ISO-NE seeks US FERC permission to keep Exelon units online for fuel security
In an apparent first, the New England grid operator has asked federal regulators for permission to pursue a reliability must-run agreement to keep two retiring units of Exelon’s Mystic Generating Station in Middlesex, Massachusetts, online to address reliability risks related to “fuel security.”
The loss of Mystic units 8 and 9 could cause mandatory reliability standard violations by depleting 10-minute operating reserves “on numerous occasions” and result in rolling blackouts in the region during the winters of 2022-2023 and 2023-2024, the ISO New England told the Federal Energy Regulatory Commission in filing Wednesday.
Moreover, allowing those units to retire could jeopardize the continued financial viability of the adjacent Distrigas LNG terminal by causing that facility to lose its biggest customer, according to the grid operator. “Should Distrigas also retire, the region’s risk of reserve depletion and load shedding would increase, as would the length and severity of such events,” the ISO-NE warned.
Exelon in March announced plans to close the combined-cycle, natural gas- and waste heat-fired Mystic River 8 and 9 and two other generating units at the Mystic site, maintaining that the ISO-NE’s market is flawed because it fails to properly compensate the reliability and fuel security benefits the units provide.
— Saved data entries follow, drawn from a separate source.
Definition json_slice (j : json) : option (list string) + error :=
  match j with
  | JNull => inl None
  | _ => match json_list json_string j with inl l => inl (Some l) | inr e => inr e end
  end.

Definition decode_oauthClient (j : json) : oauthClient + error :=
  match json_object j with
  | inr e => inr e
  | inl fields =>
      field json_string "client_id" fields (fun id =>
      field json_string "tenant_id" fields (fun tenant =>
      field json_string "client_type" fields (fun ty =>
      field json_string "name" fields (fun name =>
      field json_string "description" fields (fun description =>
      field json_slice "redirect_uris" fields (fun uris =>
      field json_slice "allowed_scopes" fields (fun scopes =>
      inl (mkOauthClient id tenant ty name description uris scopes))))))))
  end.

(** [listClientsResponse] *)
Definition decode_listClients (j : json) : list oauthClient + error :=
  match json_object j with
  | inr e => inr e
  | inl fields => json_list decode_oauthClient (json_field "clients" fields)
  end.

Definition oauthClient_json (c : oauthClient) : json :=
  let slice (v : option (list string)) := match v with None => JNull | Some l => JArr (map JStr l) end in
  JObj [("client_id", JStr (ac_ClientID c)); ("tenant_id", JStr (ac_TenantID c)); ("client_type", JStr (ac_ClientType c));
        ("name", JStr (ac_Name c)); ("description", JStr (ac_Description c)); ("redirect_uris", slice (ac_RedirectURIs c));
        ("allowed_scopes", slice (ac_AllowedScopes c))].

(** [splitAndClean(values)]: nil when nothing is left *)
Definition splitAndClean (values : string) : list string :=
  if decide (strings_TrimSpace values = estr) then []
  else filter (fun trimmed => trimmed <> estr) (map strings_TrimSpace (strings_Split values (byte 44))).

Definition usage_text : string :=
  let tab := String (byte 9) estr in
  strings_Join
    ["Usage: admincli <command> [options]"; estr; "Commands:"; "  list        List OAuth clients for a tenant";
     "  get         Fetch a single OAuth client"; "  create      Register a new OAuth client";
     "  delete      Remove an OAuth client"; estr; "Global options:";
     tab +:+ "-base-url   Governance service base URL (default http://localhost:8082)";
     tab +:+ "-tenant     Tenant identifier header (default 11111111-1111-1111-1111-111111111111)"; estr] new_line.

Section AdminCli.
Context {X : Type} {peer : HttpPeer X}.

Abbreviation CM := (M (Cli X)).

Definition prettyPrint (v : json) : CM unit := fmt_Println (json_MarshalIndent 0 v).

Definition usage : CM unit := fmt_Print usage_text.

Definition common_flags : list (string * FlagKind) := string_flags ["base-url"; "tenant"].
Definition base_url (set : list (string * string)) : string := flag_value set "base-url" defaultBaseURL.
Definition tenant_flag (set : list (string * string)) : string := flag_value set "tenant" defaultTenantID.

(** [doRequest(method, baseURL, path, tenantID, payload)]: the body *)
Definition cli_doRequest (method baseURL path tenantID : string) (payload : option json) : CM json :=
  let endpoint := strings_TrimRight baseURL (byte 47) +:+ path in
  req <- map_err (ErrWrap "failed to build request") (http_NewRequest method endpoint (default JNull payload));;
  let req := if decide (payload <> None) then with_header "Content-Type" "application/json" req else req in
  let req := with_header tenantHeader tenantID req in
  resp <- zoom cli_peer (fun x p => mkCli (cli_stdout p) (cli_stderr p) x) (http_Do req);;
  if decide (rs_status resp >= 400)%Z
  then fail (ErrNew ("request failed: " +:+ resp_Status resp +:+ " - " +:+ strings_TrimSpace (read_text resp)))
  else ret (rs_body resp).

Definition parse_response {A} (decode : json -> A + error) (body : json) : CM A :=
  map_err (ErrWrap "failed to parse response") (decoded (decode body)).

Definition print_client (c : oauthClient) : CM unit :=
  fmt_Println ("- " +:+ ac_ClientID c +:+ " (" +:+ ac_Name c +:+ ") [" +:+ ac_ClientType c +:+ "]");;
  fmt_Println ("  Redirect URIs: " +:+ strings_Join (default [] (ac_RedirectURIs c)) ", ");;
  fmt_Println ("  Allowed scopes: " +:+ strings_Join (default [] (ac_AllowedScopes c)) ", ");;
  if decide (ac_Description c <> estr) then fmt_Println ("  Description: " +:+ ac_Description c) else ret tt.
(** What a successful [open(p, 'wb')] did. *)
Lemma os_open_wb_ok_inv w p f t :
  os_open_wb w p = Ok (f, t) ->
  exists init name d,
    parts p = init ++ [name] /\
    walk (fs w) (start w p) init = Ok d /\
    f = d ++ [name] /\
    fs w f <> Some Dir /\
    t = tree_set (fs w) f (File []).
Proof.
  unfold os_open_wb.
  destruct (unsnoc (parts p)) as [[init name]|] eqn:E; [|discriminate].
  apply unsnoc_inv in E.
  destruct (walk (fs w) (start w p) init) as [d|e] eqn:Hw; [|discriminate].
  destruct (bool_decide (name = DOTDOT)); [discriminate|].
  destruct (fs w (d ++ [name])) as [[|c]|] eqn:Hl; [discriminate|..];
    (destruct (refused w (d ++ [name])); [discriminate|]);
    intros [= <- <-]; exists init, name, d; rewrite Hl; now repeat split.
Qed.


Section Fetcher.
Context `{UnicodeData}.

(** What a run of the fetcher that returns [True] did. *)
Lemma download_audio_true_inv token query output_dir w :
  fst (download_audio token query output_dir w) = Ret true ->
  exists response d,
    net w (audio_request token) = Some response /\
    ok_status response = true /\
    walk (fs (snd (download_audio token query output_dir w)))
      (start w (Path_of output_dir)) (parts (Path_of output_dir)) = Ok d /\
    fs (snd (download_audio token query output_dir w)) (d ++ [filename query])
    = Some (File (content response)).
Proof.
  rewrite download_audio_run. cbn zeta.
  destruct (net w (audio_request token)) as [response|]; [|discriminate].
  destruct (ok_status response) eqn:Hok; [|discriminate].
  rewrite save_audio_run. cbn zeta. rewrite output_path_parent, output_path_eq.
  set (w0 := add_event (EMkdir _) _).
  destruct (mkdir_parents_outcome (root (Path_of output_dir))
              (rev (parts (Path_of output_dir))) true w0) as [[t1 Hw1] _].
  destruct (mkdir_parents true _ _ w0) as [[[]|e] w1] eqn:Hm; [|discriminate].
  cbn [snd] in Hw1.
  destruct (os_open_wb w1 _) as [[f t]|e] eqn:Ho; [|discriminate].
  intros _. exists response.
  apply os_open_wb_ok_inv in Ho
    as (init & name & d & Hp & Hw & -> & Hnd & ->).
  cbn [parts] in Hp. apply app_inj_tail in Hp as [<- <-].
  exists d. split; [reflexivity|]. split; [exact Hok|].
  cbn [snd fs set_fs add_event].
  assert (Hstart : start w1 {| root := root (Path_of output_dir);
                               parts := parts (Path_of output_dir)
                                        ++ [filename query] |}
                   = start w (Path_of output_dir)).
  { rewrite Hw1. reflexivity. }
  rewrite Hstart in Hw. split; [|apply tree_set_eq].
  revert Hw. apply walk_dirs. intros l Hl.
  rewrite !tree_set_ne; [exact Hl| |]; intros ->; contradiction.
Qed.

(** X9: the output path is always the output directory followed by the
    file name as one more segment: the name holds no slash and is none
    of the empty name, [.] and [..], so no query makes the fetcher write
    outside the output directory. *)
Theorem output_path_inside (query output_dir : str) :
  let output_path := Path_div (Path_of output_dir) (filename query) in
  output_path
  = {| root := root (Path_of output_dir);
       parts := parts (Path_of output_dir) ++ [filename query] |} /\
  Path_parent output_path = Path_of output_dir /\
  forallb (fun c => negb (c =? SLASH)) (filename query) = true /\
  filename query <> [] /\ filename query <> DOT /\ filename query <> DOTDOT.
Proof.
  cbn zeta. split; [apply output_path_eq|]. split; [apply output_path_parent|].
  split; [apply filename_no_slash|]. apply filename_is_name.
Qed.

(** A query made to climb out of the output directory does not. *)
Example output_path_climbing :
  Path_div (Path_of (str_of "out")) (@filename latin1 (str_of "../../etc/passwd"))
  = {| root := []; parts := [str_of "out"; str_of "etcpasswd.mp3"] |}.
Proof. reflexivity. Qed.


(** X11: whatever its outcome, [download_audio] removes nothing: a place
    that held a directory still holds a directory, and a place that held
    a file still holds a file. *)
Theorem download_audio_keeps_entries (token query output_dir : str) (w : world)
    (l : loc) (n : node) :
  fs w l = Some n ->
  exists n',
    fs (snd (download_audio token query output_dir w)) l = Some n' /\
    same_kind n n' = true.
Proof.
  intros Hl.
  assert (Hsame : same_kind n n = true) by now destruct n.
  rewrite download_audio_run. cbn zeta.
  destruct (net w (audio_request token)) as [response|]; [|now exists n].
  destruct (ok_status response); [|now exists n].
  rewrite save_audio_run. cbn zeta.
  set (w0 := add_event (EMkdir _) _).
  pose proof (mkdir_parents_extends
                (root (Path_parent (Path_div (Path_of output_dir) (filename query))))
                (rev (parts (Path_parent (Path_div (Path_of output_dir)
                                            (filename query)))))
                true w0) as Hext.
  destruct (mkdir_parents true _ _ w0) as [[[]|e] w1]; cbn [snd] in Hext.
  2:{ exists n. split; [|exact Hsame]. now apply Hext. }
  apply Hext in Hl. change (fs w0) with (fs w) in Hext.
  destruct (os_open_wb w1 _) as [[f t]|e] eqn:Ho.
  2:{ now exists n. }
  apply os_open_wb_ok_inv in Ho as (init & name & d & _ & _ & -> & Hnd & ->).
  cbn [snd fs set_fs add_event].
  destruct (decide (l = d ++ [name])) as [->|Hne].
  - rewrite tree_set_eq. eexists. split; [reflexivity|].
    destruct n; [now rewrite Hl in Hnd|reflexivity].
  - rewrite !tree_set_ne by exact Hne. now exists n.
Qed.

(** X12: when [download_audio] returns [True], the audio request was
    answered with a fine status, the output directory is a directory of
    the tree, and the file with the derived name in it holds the payload
    of the response. *)
Theorem download_audio_true (token query output_dir : str) (w : world) :
  fst (download_audio token query output_dir w) = Ret true ->
  exists response d,
    net w (audio_request token) = Some response /\
    ok_status response = true /\
    walk (fs (snd (download_audio token query output_dir w)))
      (start w (Path_of output_dir)) (parts (Path_of output_dir)) = Ok d /\
    fs (snd (download_audio token query output_dir w)) (d ++ [filename query])
    = Some (File (content response)).
Proof. apply download_audio_true_inv. Qed.

End Fetcher.

Lemma download_audio_keeps_entries_witness :
  exists n',
    fs (snd (@download_audio latin1 TOKEN_EXAMPLE (str_of "notes") (str_of ".")
               (example_world (str_of "hello") None ok_audio)))
      (HOME ++ [str_of "notes"]) = Some n' /\
    same_kind (File [104; 105]) n' = true.
Proof.
  apply (@download_audio_keeps_entries latin1 TOKEN_EXAMPLE (str_of "notes")
           (str_of ".") (example_world (str_of "hello") None ok_audio)
           (HOME ++ [str_of "notes"]) (File [104; 105])).
  vm_compute. reflexivity.
Defined.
Exelon said it intended to retire the units when their existing capacity supply obligations expire May 31, 2022.
In the wake of that announcement, the ISO-NE released a memo explaining that it had determined Mystic units 8 and 9 need to remain online for fuel security reasons and that it intended to ask FERC for permission to enter into a reliability must-run agreement with Exelon to ensure they do so.
The ISO-NE’s Wednesday filing followed through on that commitment, noting that Exelon’s planned retirements of Mystic units 8 and 9 come at a time when the region’s stakeholders “are grappling with a growing threat to the reliable operation of the New England electric system.”
“This threat is posed by the region’s increasing reliance on natural gas-fired generation despite essentially static regional natural gas pipeline capacity,” the ISO-NE said (ER18-1509). “The problem is most critical during the winter months, when the region’s pipelines are most constrained.”
Most gas pipeline capacity in New England is under contract to the local natural gas distribution utilities that serve retail gas consumers, and gas-fired power plants in the region typically rely on surplus capacity that local utilities release temporarily in the secondary market, the ISO-NE said. Pipeline capacity, therefore, often is unavailable for gas-fired generators when firm shippers’ demands are greatest, typically during the coldest winter weather.